» Exercise objective:
Use the entries below and reproduce exactly the lines from the one containing "MDelete k => [k]" down to the one containing "(λ y, st_cursors", both of them included.

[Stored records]
(* ===== verification/PgCyclicCopy.v ===== *)
(** * The initial copy of a cyclic component ([internal/engine/postgres/cyclic.go])

    A component with a foreign-key cycle has no parents-first order. Its tables are loaded
    in one transaction with deferred constraints when every cyclic foreign key is
    deferrable, and otherwise in two passes: every table without its cyclic columns, in key
    ranges that are staged, upserted and committed one at a time, and then the cyclic columns.
    A range that fails on a foreign key (a parent row arrived after its table was read) is
    retried after the parents have been copied again, one that fails on a lost connection
    after a reconnect.

    Source and sink use one connection each, [c]. The SQL a statement is made of is in the
    statement's effect ([Contract.stmt_effect]); types and the identity clause of the staging
    DDL are left out. *)

From S2P Require Import Prelude Engine FkGraph CyclicFk PgPreflight Calls ApplyTx Plan Contract Store Copy.
Import FkGraph CyclicFk PgPreflight ApplyTx Plan Contract Store Copy.

Module PgCyclicCopy.

(** ** Errors ([classifyFKViolation]) *)

(** [errors.As(err, &pgErr)]: the code of the server error in the chain. *)
Fixpoint asPgError (e : error) : option string :=
  match e with
  | PgError code _ => Some code
  | TransientConstraintError e | Errorf _ e => asPgError e
  | Failure _ | Canceled | MyError _ _ => None
  end.

Definition classifyFKViolation (e : error) : error :=
  if decide (asPgError e = Some "23503") then TransientConstraintError e else e.

(** On a returned error, [nil] included. *)
Definition classified (r : option error) : option error := classifyFKViolation <$> r.

(** ** Ranges ([keysetPredicate], [allKeyset]) *)

(** [valueTuple] renders the text values of a key bound. *)
Definition valueTuple (cols : list (string * string)) (vals : KeyValues) : option error :=
  if decide (length vals ≠ length cols)
  then Some (Failure ("postgres: key tuple has " +:+ pretty (length vals) +:+ " values, want " +:+ pretty (length cols)))
  else if forallb (λ v, match v with VText _ => true | _ => false end) vals then None
  else Some (Failure "postgres: key bound is not a text value").
(* ===== verification/Reseed.v ===== *)
(** * Bounded retention and forced reseed ([internal/reseed/reseed.go],
    [internal/pipeline/stream.go])

    [Enforce] purges the component's delta tables and marks the targets that had
    to be sacrificed; [Run] re-derives a sacrificed target: it empties the
    target's tables, resets the copy progress, copies again and cuts back to
    streaming. The marks are the [needs_reseed] flags of the cursors in the state
    store, which is what a restarted daemon sees. *)

From S2P Require Import Prelude Engine Calls ApplyTx Plan Contract Apply Postgres PgDrain Purge Store Copy.
Import ApplyTx Plan Contract Apply Postgres PgDrain Purge Store Copy.

Module Reseed.

(** ** Enforce *)

Record EnforceResult := mkEnforce {
  en_Reseeded : list TargetID;
  en_Purged : gmap TableRef Z
}.

(** One table's purge: the counts and the set of sacrificed targets so far. *)
Definition enforce_purge (c : nat) (targets : list TargetID) (ret : RetentionPolicy) (t : TableRef)
    (acc : gmap TableRef Z * gset TargetID) : prog (error + gmap TableRef Z * gset TargetID) :=
  stats ← do_call c (Calls.Purge t targets ret);
  Ret (match stats with
       | inl e => inl (Errorf "reseed: enforce purge" e)
       | inr stats =>
           inr (if decide (0 < DeltasPurged stats)%Z then <[t := DeltasPurged stats]> acc.1 else acc.1,
                list_to_set (TargetsReseeded stats) ∪ acc.2)
       end).
(* ===== verification/Mesh.v ===== *)
(** * Active-active mesh ([internal/engine/postgres/mesh.go], [apply_mesh.go],
    [reread.go], [mesh_gc.go])

    Every member of a cluster captures its local writes, stamps each with a
    hybrid-logical-clock version in a register, and applies the peers' changes
    only when their version beats the register's. A member's own applies are not
    captured.

    One replicated table of a cluster is modelled; the clock is shared by all
    tables of a member, so it may also advance on its own ([mesh_tick]). The wall
    clock is an input of every operation and may jump in any way. Node ids are compared by
    the collation of the column, a total order ([NodeOrder]).

    An apply is a transaction under READ COMMITTED: the statement that writes the values takes
    the winners of its own snapshot, the one that writes the register decides again. What
    commits on the member in between is seen by the second only ([s_snapshot], [s_upsert],
    [s_apply]). The collector of tombstones is a step of its own ([s_gc]). *)

From S2P Require Import Prelude Engine.

Module Mesh.

(** ** Versions *)

(** (rc_hlc_phys, rc_hlc_log, rc_node), compared row-wise *)
Abbreviation version := (Z * Z * string)%type.

(** The order of the node ids. *)
Class NodeOrder := {
  node_lt : string → string → Prop;
  node_lt_dec :: RelDecision node_lt;
  node_lt_strict :: StrictOrder node_lt;
  node_lt_total a b : node_lt a b ∨ a = b ∨ node_lt b a
}.

(** Byte by byte, as with the C collation. *)
Definition bytewise : NodeOrder.
Proof.
  refine {| node_lt := str_lt |}.
  - split.
    + intros a H. by apply str_lt_le_ne in H as [_ []].
    + intros a b c [L1 N1]%str_lt_le_ne [L2 N2]%str_lt_le_ne. apply str_lt_le_ne.
      split; [by transitivity b|]. intros E. rewrite <-E in L2. apply N1. by apply (anti_symm str_le).
  - intros a b. destruct (decide (str_lt a b)) as [|Hn]; [by left|]. apply str_not_lt in Hn.
    destruct (decide (a = b)) as [|Hne]; [by right; left|]. right; right. apply str_lt_le_ne. done.
Defined.

Section mesh.
Context `{NO : NodeOrder}.

Definition clock_lt (a b : Z * Z) : Prop := (a.1 < b.1 ∨ a.1 = b.1 ∧ a.2 < b.2)%Z.
Definition clock_le (a b : Z * Z) : Prop := (a.1 < b.1 ∨ a.1 = b.1 ∧ a.2 <= b.2)%Z.
Definition vlt (a b : version) : Prop := clock_lt a.1 b.1 ∨ a.1 = b.1 ∧ node_lt a.2 b.2.

#[global] Instance clock_lt_dec : RelDecision clock_lt.
Proof. intros a b. unfold clock_lt. apply _. Defined.
#[global] Instance clock_le_dec : RelDecision clock_le.
Proof. intros a b. unfold clock_le. apply _. Defined.
#[global] Instance vlt_dec : RelDecision vlt.
Proof. intros a b. unfold vlt. apply _. Defined.

(** ** The hybrid logical clock ([hlc_tick], [hlc_observe]) *)

Definition hlc_tick (pt : Z) (c : Z * Z) : Z * Z :=
  if decide (c.1 < pt)%Z then (pt, 0%Z) else (c.1, (c.2 + 1)%Z).

Definition hlc_observe (pt : Z) (v : Z * Z) (c : Z * Z) : Z * Z :=
  let new_phys := Z.max pt (Z.max v.1 c.1) in
  (new_phys,
   if decide (new_phys = c.1 ∧ new_phys = v.1) then (Z.max c.2 v.2 + 1)%Z
   else if decide (new_phys = c.1) then (c.2 + 1)%Z
   else if decide (new_phys = v.1) then (v.2 + 1)%Z
   else 0%Z).

(** ** A member *)

Record node := mkNode {
  n_rows : gmap KeyValues Row;
  n_reg : gmap KeyValues (version * bool);   (** version register; the flag is a tombstone *)
  n_clock : Z * Z;
  n_next : Z;                                (** the delta_id sequence *)
  n_delta : gmap DeltaID KeyValues;
  n_track : gset (string * DeltaID)
}.

Inductive change :=
| MInsert (k : KeyValues) (r : Row)
| MUpdate (k k' : KeyValues) (r : Row)
| MDelete (k : KeyValues).

(** The keys the trigger enqueues. *)
Definition delta_keys (ch : change) : list KeyValues :=
  match ch with
  | MInsert k _ => [k]
  | MUpdate k k' _ => if decide (k = k') then [k'] else [k; k']
  | MDelete k => [k]
  end.
Lemma copy_component_cursors comp : only no_cursor (copy_component s sched copy_cyclic comp).
Proof.
  assert (∀ l : list TableRef, only no_cursor (Copy.Component (sy_Workers s) (sy_Verifier s) sched name target l
    (sy_ChunkOpts s) (copyOptions s))) as Hplain.
  { intros l. eapply only_mono; [|apply Component_only]. intros o Ho. left. by apply copy_keeps_cursors. }
  unfold copy_component. destruct (HasCycle comp); [|by apply only_bind].
  unfold copyCyclicComponent. destruct (Nat.eqb _ 0); [done|]. destruct (negb _); [apply Hplain|].
  apply only_bind; [apply only_for_each; intros t n; split; [by left|done]|]. intros [e|n]; [done|].
  destruct (Nat.eqb _ _); [done|]. apply only_bind; [apply cyclic_attempts_cursors|]. intros [e|]; [done|].
  apply only_bind; [apply only_for_each; intros t []; split; [by left|done]|done].
Qed.

(** The copy of one component, with everything cut over so far kept. *)
Lemma copy_component_safe comp Q x :
  comp ∈ sy_Components s → JInv x → no_tx x →
  (∀ r x', JInv x' → mono x x' → no_tx x' → st_cursors x'.2 = st_cursors x.2 →
     (r = None → ∀ t k, t ∈ comp_Order comp → good x'.1 t k) → Q r x') →
  jsafe (copy_component s sched copy_cyclic comp) Q x.
Proof.
  intros Hcomp Hx Hn HQ. set (G := λ t, planned t ∧ streams x.2 t).
  assert (∀ y, CInv planned lagging G name target y → st_cursors y.2 = st_cursors x.2 → JInv y) as HJ.
  { intros y [Hp Hr Hg Hc] Hcu. split; [done..|]. intros t k [Ht Hs]. apply Hc. split; [done|].
    unfold streams, loadCursor in *. by rewrite <-Hcu. }
  apply (safe_weaken _ _ (λ y, CInv planned lagging G name target y ∧ st_cursors y.2 = st_cursors x.2)).
  { intros y [Hy Hc]. by apply HJ. }
  eapply safe_mono; [|apply (safe_frame _ _ (CInv planned lagging G name target)
      (λ y, st_cursors y.2 = st_cursors x.2) no_cursor _
      (λ r y, part (r = None) (comp_Order comp) x y))].
  - intros r y [Hy Hc] [(Hm & Hn' & Hg) _]. apply HQ; [by apply HJ|done..].
  - intros c o y r y' Ho Hst Hy. by rewrite (no_cursor_step _ _ _ _ _ Ho Hst).
  - apply copy_component_cursors.
  - done.
  - by apply copy_component_ok.
Qed.

Lemma copyAndCutover_safe comp Q x :
  comp ∈ sy_Components s → JInv x → no_tx x →
  (∀ r x', JInv x' → mono x x' → no_tx x' → (∀ t', streams x.2 t' → streams x'.2 t') →
     (r = None → ∀ t, t ∈ comp_Order comp → streams x'.2 t) → Q r x') →
  jsafe (copyAndCutover s sched copy_cyclic comp) Q x.
Proof.
  intros Hcomp Hx Hn HQ. apply safe_bind. apply copy_component_safe; [done..|]. intros r x1 Hx1 Hm1 Hn1 Hcu Hr.
  assert (∀ t, streams x.2 t → streams x1.2 t) as Hst1 by (intros t; unfold streams, loadCursor; by rewrite Hcu).
  destruct r as [e|]; [apply safe_ret; [done|]; by apply HQ|]. specialize (Hr eq_refl).
  apply safe_bind.
  apply (safe_for_each _ _ _ _ (λ l _ y, JInv y ∧ mono x1 y ∧ no_tx y ∧ (∀ t, streams x1.2 t → streams y.2 t) ∧
    ∃ done, comp_Order comp = done ++ l ∧ ∀ t, t ∈ done → streams y.2 t)).
  - intros t l [] y _ (Hy & Hm & Hny & Hst & done & Heq & Hd). apply cutover_safe; [done| |].
    { intros k. apply Hm, Hr. rewrite Heq. set_solver. }
    intros r y' Hy' Hm' Hx' Hst' Ht. assert (no_tx y') as Hny' by (unfold no_tx; by rewrite Hx').
    destruct r as [e|[]].
    + apply safe_ret; [done|]. apply HQ; [done| |done| |done]; [|by auto].
      eapply mono_trans; [exact Hm1|]. by eapply mono_trans.
    + split_and!; [done|by eapply mono_trans|done|by auto|]. exists (done ++ [t]). split; [by rewrite <-app_assoc|].
      intros t' [Hin|Hin%list_elem_of_singleton]%elem_of_app; [by apply Hst', Hd|subst t'; by eapply Ht].
  - intros [] y Hy (_ & Hm & Hny & Hst & done & Heq & Hd). rewrite app_nil_r in Heq. subst done.
    apply safe_bind. apply recordEvent_safe; [done|]. intros y' Hy' Hm' Hcu' Hx'.
    assert (∀ t, streams y.2 t → streams y'.2 t) as Hst' by (intros t; unfold streams, loadCursor; by rewrite Hcu').
    apply safe_ret; [done|]. apply HQ; [done| |unfold no_tx; by rewrite Hx'|by auto|intros _ t Ht; by apply Hst', Hd].
    eapply mono_trans; [exact Hm1|]. by eapply mono_trans.
  - done.
  - split_and!; [done..|]. exists []. split; [done|]. by intros t ?%elem_of_nil.
Qed.

(** The loop over the components. *)
Lemma components_safe x :
  JInv x → no_tx x →
  jsafe (for_each (sy_Components s) (λ comp (_ : unit),
           r ← copyAndCutover s sched copy_cyclic comp;
           Ret (match r with Some e => inl e | None => inr tt end)) tt)
    (λ r x', ∀ u, r = inr u → ∀ t, planned t → streams x'.2 t) x.
Proof.
  intros Hx Hn.
  apply (safe_for_each _ _ _ _ (λ l _ y, no_tx y ∧ ∃ done, sy_Components s = done ++ l ∧
    ∀ comp t, comp ∈ done → t ∈ comp_Order comp → streams y.2 t)).
  - intros comp l [] y Hy (Hny & done & Heq & Hd). apply safe_bind. apply copyAndCutover_safe; [|done|done|].
    { rewrite Heq. set_solver. }
    intros r y' Hy' _ Hny' Hst Hr. apply safe_ret; [done|]. destruct r as [e|]; [by intros u [=]|].
    split; [done|]. exists (done ++ [comp]). split; [by rewrite <-app_assoc|].
    intros comp' t [Hin|Hin%list_elem_of_singleton]%elem_of_app Ht; [by eapply Hst, Hd|subst; by apply Hr].
  - intros [] y Hy (_ & done & Heq & Hd) u _ t (comp & Hc & Ht). rewrite app_nil_r in Heq. subst done. by eapply Hd.
  - done.
  - split; [done|]. exists []. split; [done|]. by intros comp t ?%elem_of_nil.
Qed.

Abbreviation bsafe := (safe (sync_step Transactional) (sync_requires planned) BInv).

Lemma bsafe_lift {A} (p : prog A) Q C x :
  (∀ t, planned t → t ∈ C) → jsafe p Q x → bsafe p (λ a w, sw_captured w = C ∧ Q a (sw_world w)) (mkSW C x).
Proof.
  intros HC Hp. eapply safe_weaken; [|by apply safe_lift]. intros [C' y] [HC' Hy]. simpl in HC'. subst C'.
  split; [done|]. intros t Ht Hn. by destruct (Hn (HC t Ht)).
Qed.

Lemma install_safe o (Q : option error → sworld → Prop) w :
  is_install o = true → BInv w →
  (∀ r w', BInv w' → a_tx (sw_world w').1 = a_tx (sw_world w).1 →
     (r = None → ∀ t, t ∈ install_tables o → 0 < key_arity t → t ∈ sw_captured w') → Q r w') →
  bsafe (r ← do_call 0 o; Ret (match r with inl e => Some e | inr _ => None end)) Q w.
Proof.
  intros Ho Hw HQ. apply safe_bind. apply safe_call; [done|by left|]. intros r [C' [v' st']] Hs.
  destruct w as [C [v st]]. unfold sync_step in Hs. rewrite Ho in Hs. destruct Hs as [-> Hs].
  apply (installs_BInv _ _ _ _ st) in Hs as (H1 & H2 & _ & H4); [|exact Hw].
  split; [exact H1|]. apply safe_ret; [exact H1|]. apply HQ; [exact H1|exact H2|]. destruct r; [done|]. intros _. by apply H4.
Qed.

Lemma installCapture_safe (Q : option error → sworld → Prop) w :
  BInv w →
  (∀ r w', BInv w' → a_tx (sw_world w').1 = a_tx (sw_world w).1 →
     (r = None → ∀ t, t ∈ sy_Replicable s → 0 < key_arity t → t ∈ sw_captured w') → Q r w') →
  bsafe (installCapture s) Q w.
Proof.
  intros Hw HQ. unfold installCapture.
  destruct (sy_ClusterMode s); [destruct (sy_OriginAware s); cbn [negb]; [|apply safe_ret; [done|by apply HQ]]|];
    by apply install_safe.
Qed.
End bringup.
(* ===== verification/PgCapture.v ===== *)
(** * Installing capture on a Postgres source ([internal/engine/postgres/capture.go])

    The capture objects of a table are named by the [rel_id] of its registry row: the delta
    table, the track table, the trigger function and the trigger. A table is installed and
    removed in one transaction: the other sessions see the objects as they were until it
    commits, and from the drop of the trigger on its lock keeps writers out of the table.

    [installCapture_transactional] discharges what the lifecycle of a sync ([Syncer]) takes
    from the engine of its source. *)

From S2P Require Import Prelude Engine Calls ApplyTx Contract PgPreflight Copy Syncer.
Import Contract PgPreflight Copy Syncer.

Module PgCapture.

(** ** State *)

(** The committed capture objects; the flags tell the origin-aware function and trigger of a
    cluster member. *)
Record pgcap := mkCap {
  pc_registry : gmap TableRef (Z * list string);   (** rel_id and pk_cols by table *)
  pc_nextRel : Z;                                  (** the sequence of the registry *)
  pc_deltas : gset Z;                              (** delta tables *)
  pc_tracks : gset Z;                              (** track tables *)
  pc_registers : gset TableRef;                    (** version registers of a mesh member *)
  pc_fns : gmap Z bool;                            (** trigger functions *)
  pc_trigs : gmap (TableRef * Z) bool              (** the triggers on the tables *)
}.
(* ===== verification/Stream.v ===== *)
(** * The streaming pass ([internal/pipeline/stream.go], [internal/pipeline/delete.go],
      [internal/apply/counts.go])

    One pass drains every foreign-key component, enforces retention, refreshes the
    bookkeeping and, when the target is marked for it, reseeds every component.
    [StreamOpts] has the fields of the Go [Syncer] that only streaming uses, with
    one flag per optional interface of the engine; [StreamState] the fields a
    pass updates. Metrics are left out, but the calls made to compute them are
    not. The apply pool is the primary connection pair ([ApplyConcurrency] 1). *)

From S2P Require Import Prelude Engine Calls ApplyTx Plan Contract Apply Postgres PgDrain Purge Store Copy Reseed Syncer.
Import ApplyTx Plan Contract Apply Postgres PgDrain Purge Store Copy Reseed Syncer.

Module Stream.

Record StreamOpts := mkOpts {
  so_DrainBatch : Z;
  so_Retention : RetentionPolicy;
  so_SyncSequences : bool;
  so_NullFill : bool;              (** the sink is a CyclicColumnsProvider *)
  so_TombstoneGC : bool;           (** the source is a TombstoneGC *)
  so_SequenceReseeder : bool;      (** the sink is a SequenceReseeder *)
  so_AppliedRecorder : bool;       (** the store has RecordApplied *)
  so_SrcSizer : bool;              (** the source is a DBSizer *)
  so_SinkSizer : bool;             (** the sink is a DBSizer *)
  so_KeyLister : bool;             (** the sink is a KeyLister *)
  so_KeyExister : bool             (** the source is a KeyExister *)
}.

(** Times are nanoseconds; [None] is the zero time. *)
Record StreamState := mkSS {
  ss_lastSeqSync : option Z;
  ss_lastDBSize : option Z;
  ss_sweepCursors : gmap TableRef Z
}.

(** ** Applied-row counters

    [apply.recordApplied] runs right after each successful [ConfirmConsumed] of the
    component drains, with the number of ids; the accumulator travels in the context.
    [counted p m] is [p] in a context with accumulator [m]. *)
Definition recordApplied (t : TableRef) (n : nat) (m : gmap TableRef nat) : gmap TableRef nat :=
  if Nat.eqb n 0 then m else <[t := default 0 (m !! t) + n]> m.

Definition confirm_count (o : call) (r : result (resp o)) (m : gmap TableRef nat) : gmap TableRef nat :=
  match o, r with
  | ConfirmConsumed t _ ids, inr _ => recordApplied t (length ids) m
  | _, _ => m
  end.

Fixpoint counted {A} (p : prog A) (m : gmap TableRef nat) : prog (A * gmap TableRef nat) :=
  match p with
  | Ret a => Ret (a, m)
  | Call c o k => Call c o (λ r, counted (k r) (confirm_count o r m))
  end.

Section stream.
Context (s : Syncer) (o : StreamOpts) (sched : list Chunk → list (nat * nat)).

(** [s.log] *)
Definition log (msg : string) (cause : error) : prog unit :=
  recordEvent (mkEvent (sy_Name s) (sy_Target s) zeroRef "WARN" "stream.pass_error"
    (msg +:+ ": " +:+ Error cause)).

(** [time.Now()] cannot fail. *)
Definition now : prog Z :=
  r ← do_call 0 Now; Ret (match r with inl _ => 0%Z | inr t => t end).

(** The drain of every component, parents first; the first error ends it. *)
Definition drain_component (comp : Engine.Component) (consumed : nat) : prog (nat * error + nat) :=
  '(n, err) ← DrainComponentRetrying (so_NullFill o) 0 (comp_Order comp) (sy_Target s) (so_DrainBatch o)
                (HasCycle comp) DefaultRetryPolicy;
  Ret (match err with Some e => inl (consumed + n, e) | None => inr (consumed + n) end).

Definition drain_components : prog (option error) :=
  r ← for_each (sy_Components s) drain_component 0;
  Ret (match r with inl (_, e) => Some e | inr _ => None end).

Definition gc_table (t : TableRef) (_ : unit) : prog (Empty_set + unit) :=
  r ← do_call 0 (GCTombstones t);
  match r with
  | inl e => _ ← log "tombstone GC error" e; Ret (inr tt)
  | inr _ => Ret (inr tt)
  end.

Definition gcTombstones : prog unit :=
  if negb (sy_ClusterMode s) then Ret tt
  else if negb (so_TombstoneGC o) then Ret tt
  else _ ← for_each (sy_Replicable s) gc_table tt; Ret tt.

(** [reportDrainFailure]: the probe of the target decides between the log line and
    the unreachable signal, which reads a backlog. *)
Definition reportDrainFailure (cause : error) : prog unit :=
  r ← do_call 0 SinkServerVersion;
  match r with
  | inr _ => log "drain pass failed (target reachable)" cause
  | inl _ =>
      match sy_Replicable s with
      | [] => Ret tt
      | repr :: _ => _ ← do_call 0 (DeltaBacklogOf repr (sy_Target s)); Ret tt
      end
  end.

Definition reconnectEndpoint (role : string) (health reconnect : call) : prog unit :=
  r ← do_call 0 health;
  match r with
  | inr _ => Ret tt
  | inl healthErr =>
      _ ← log ("reconnecting " +:+ role +:+ " after health check failed") healthErr;
      r ← do_call 0 reconnect;
      match r with
      | inl e => log ("reconnect " +:+ role +:+ " failed (will retry next pass)") e
      | inr _ => recordEvent (mkEvent (sy_Name s) (sy_Target s) zeroRef "WARN" "stream.reconnected"
                   (role +:+ " connection re-established after failure"))
      end
  end.

Definition reconnectIfDown : prog unit :=
  r ← do_call 0 CtxErr;
  match r with
  | inl _ => Ret tt
  | inr _ =>
      _ ← reconnectEndpoint "source" SrcHealthCheck SrcReconnect;
      reconnectEndpoint "target" SinkHealthCheck SinkReconnect
  end.

Definition backlog_table (t : TableRef) (_ : unit) : prog (Empty_set + unit) :=
  _ ← do_call 0 (DeltaBacklogOf t (sy_Target s)); Ret (inr tt).

Definition dbSizeInterval : Z := 30000000000.

Definition sizes (present sink : bool) : prog unit :=
  if present then
    _ ← do_call 0 (DatabaseSize sink);
    _ ← do_call 0 (ReplicatedSize sink (sy_Replicable s)); Ret tt
  else Ret tt.

(** [now.Sub(last) < interval], unless [last] is the zero time. *)
Definition throttled (last : option Z) (t interval : Z) : bool :=
  match last with None => false | Some l => (t - l <? interval)%Z end.

Definition refreshDBSizes (st : StreamState) : prog StreamState :=
  t ← now;
  if throttled (ss_lastDBSize st) t dbSizeInterval then Ret st
  else
    _ ← sizes (so_SrcSizer o) false;
    _ ← sizes (so_SinkSizer o) true;
    Ret (mkSS (ss_lastSeqSync st) (Some t) (ss_sweepCursors st)).

(** [Syncer.recordApplied], in the order of the map's elements. *)
Definition record_table (x : TableRef * nat) (_ : unit) : prog (Empty_set + unit) :=
  if Nat.eqb x.2 0 then Ret (inr tt)
  else
    r ← do_call 0 (RecordApplied (sy_Name s) (sy_Target s) x.1 (Z.of_nat x.2));
    match r with
    | inl e => _ ← log "record applied-rows" e; Ret (inr tt)
    | inr _ => Ret (inr tt)
    end.

Definition recordAppliedAll (counts : gmap TableRef nat) : prog unit :=
  if decide (counts = ∅) then Ret tt
  else if negb (so_AppliedRecorder o) then Ret tt
  else _ ← for_each (map_to_list counts) record_table tt; Ret tt.

Definition seqSyncInterval : Z := 60000000000.

Definition sync_sequence (t : TableRef) (_ : unit) : prog (Empty_set + unit) :=
  r ← do_call 0 (ReseedSequences t);
  match r with
  | inl e => _ ← log ("sequence sync for " +:+ ref_string t) e; Ret (inr tt)
  | inr _ => Ret (inr tt)
  end.

Definition syncSequences (st : StreamState) : prog StreamState :=
  if negb (so_SyncSequences o) || sy_ClusterMode s then Ret st
  else if negb (so_SequenceReseeder o) then Ret st
  else
    t ← now;
    if throttled (ss_lastSeqSync st) t seqSyncInterval then Ret st
    else
      _ ← for_each (sy_Replicable s) sync_sequence tt;
      Ret (mkSS (Some t) (ss_lastDBSize st) (ss_sweepCursors st)).

(** ** Delete reconciliation *)

Definition DeleteSweepStep (ref : TableRef) (cursor batch : Z) : prog (nat * Z * option error) :=
  r ← do_call 0 (ScanTargetKeys ref cursor batch);
  match r with
  | inl e => Ret (0, cursor, Some (Errorf ("delete sweep: scan target " +:+ ref_string ref) e))
  | inr (keys, next) =>
      if Nat.eqb (length keys) 0 then Ret (0, next, None)
      else
        r ← do_call 0 (MissingAtSource ref keys);
        match r with
        | inl e => Ret (0, cursor, Some (Errorf ("delete sweep: missing-at-source " +:+ ref_string ref) e))
        | inr missing =>
            if Nat.eqb (length missing) 0 then Ret (0, next, None)
            else
              r ← do_call 0 (BeginApply false [ref]);
              match r with
              | inl e => Ret (0, cursor, Some (Errorf ("delete sweep: begin " +:+ ref_string ref) e))
              | inr _ =>
                  r ← do_call 0 (DeleteAbsent ref missing);
                  match r with
                  | inl e =>
                      _ ← do_call 0 Rollback;
                      Ret (0, cursor, Some (Errorf ("delete sweep: delete " +:+ ref_string ref) e))
                  | inr _ =>
                      r ← do_call 0 Commit;
                      Ret (match r with
                           | inl e => (0, cursor, Some (Errorf ("delete sweep: commit " +:+ ref_string ref) e))
                           | inr _ => (length missing, next, None)
                           end)
                  end
              end
        end
  end.

Definition sweep_table (ref : TableRef) (cursors : gmap TableRef Z)
    : prog (gmap TableRef Z * error + gmap TableRef Z) :=
  '(_, next, err) ← DeleteSweepStep ref (default 0%Z (cursors !! ref)) (so_DrainBatch o);
  Ret (match err with Some e => inl (cursors, e) | None => inr (<[ref := next]> cursors) end).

» Final answer:
  | MDelete k => [k]
  end.
Lemma copy_component_cursors comp : only no_cursor (copy_component s sched copy_cyclic comp).
Proof.
  assert (∀ l : list TableRef, only no_cursor (Copy.Component (sy_Workers s) (sy_Verifier s) sched name target l
    (sy_ChunkOpts s) (copyOptions s))) as Hplain.
  { intros l. eapply only_mono; [|apply Component_only]. intros o Ho. left. by apply copy_keeps_cursors. }
  unfold copy_component. destruct (HasCycle comp); [|by apply only_bind].
  unfold copyCyclicComponent. destruct (Nat.eqb _ 0); [done|]. destruct (negb _); [apply Hplain|].
  apply only_bind; [apply only_for_each; intros t n; split; [by left|done]|]. intros [e|n]; [done|].
  destruct (Nat.eqb _ _); [done|]. apply only_bind; [apply cyclic_attempts_cursors|]. intros [e|]; [done|].
  apply only_bind; [apply only_for_each; intros t []; split; [by left|done]|done].
Qed.

(** The copy of one component, with everything cut over so far kept. *)
Lemma copy_component_safe comp Q x :
  comp ∈ sy_Components s → JInv x → no_tx x →
  (∀ r x', JInv x' → mono x x' → no_tx x' → st_cursors x'.2 = st_cursors x.2 →
     (r = None → ∀ t k, t ∈ comp_Order comp → good x'.1 t k) → Q r x') →
  jsafe (copy_component s sched copy_cyclic comp) Q x.
Proof.
  intros Hcomp Hx Hn HQ. set (G := λ t, planned t ∧ streams x.2 t).
  assert (∀ y, CInv planned lagging G name target y → st_cursors y.2 = st_cursors x.2 → JInv y) as HJ.
  { intros y [Hp Hr Hg Hc] Hcu. split; [done..|]. intros t k [Ht Hs]. apply Hc. split; [done|].
    unfold streams, loadCursor in *. by rewrite <-Hcu. }
  apply (safe_weaken _ _ (λ y, CInv planned lagging G name target y ∧ st_cursors y.2 = st_cursors x.2)).
  { intros y [Hy Hc]. by apply HJ. }
  eapply safe_mono; [|apply (safe_frame _ _ (CInv planned lagging G name target)
      (λ y, st_cursors y.2 = st_cursors x.2) no_cursor _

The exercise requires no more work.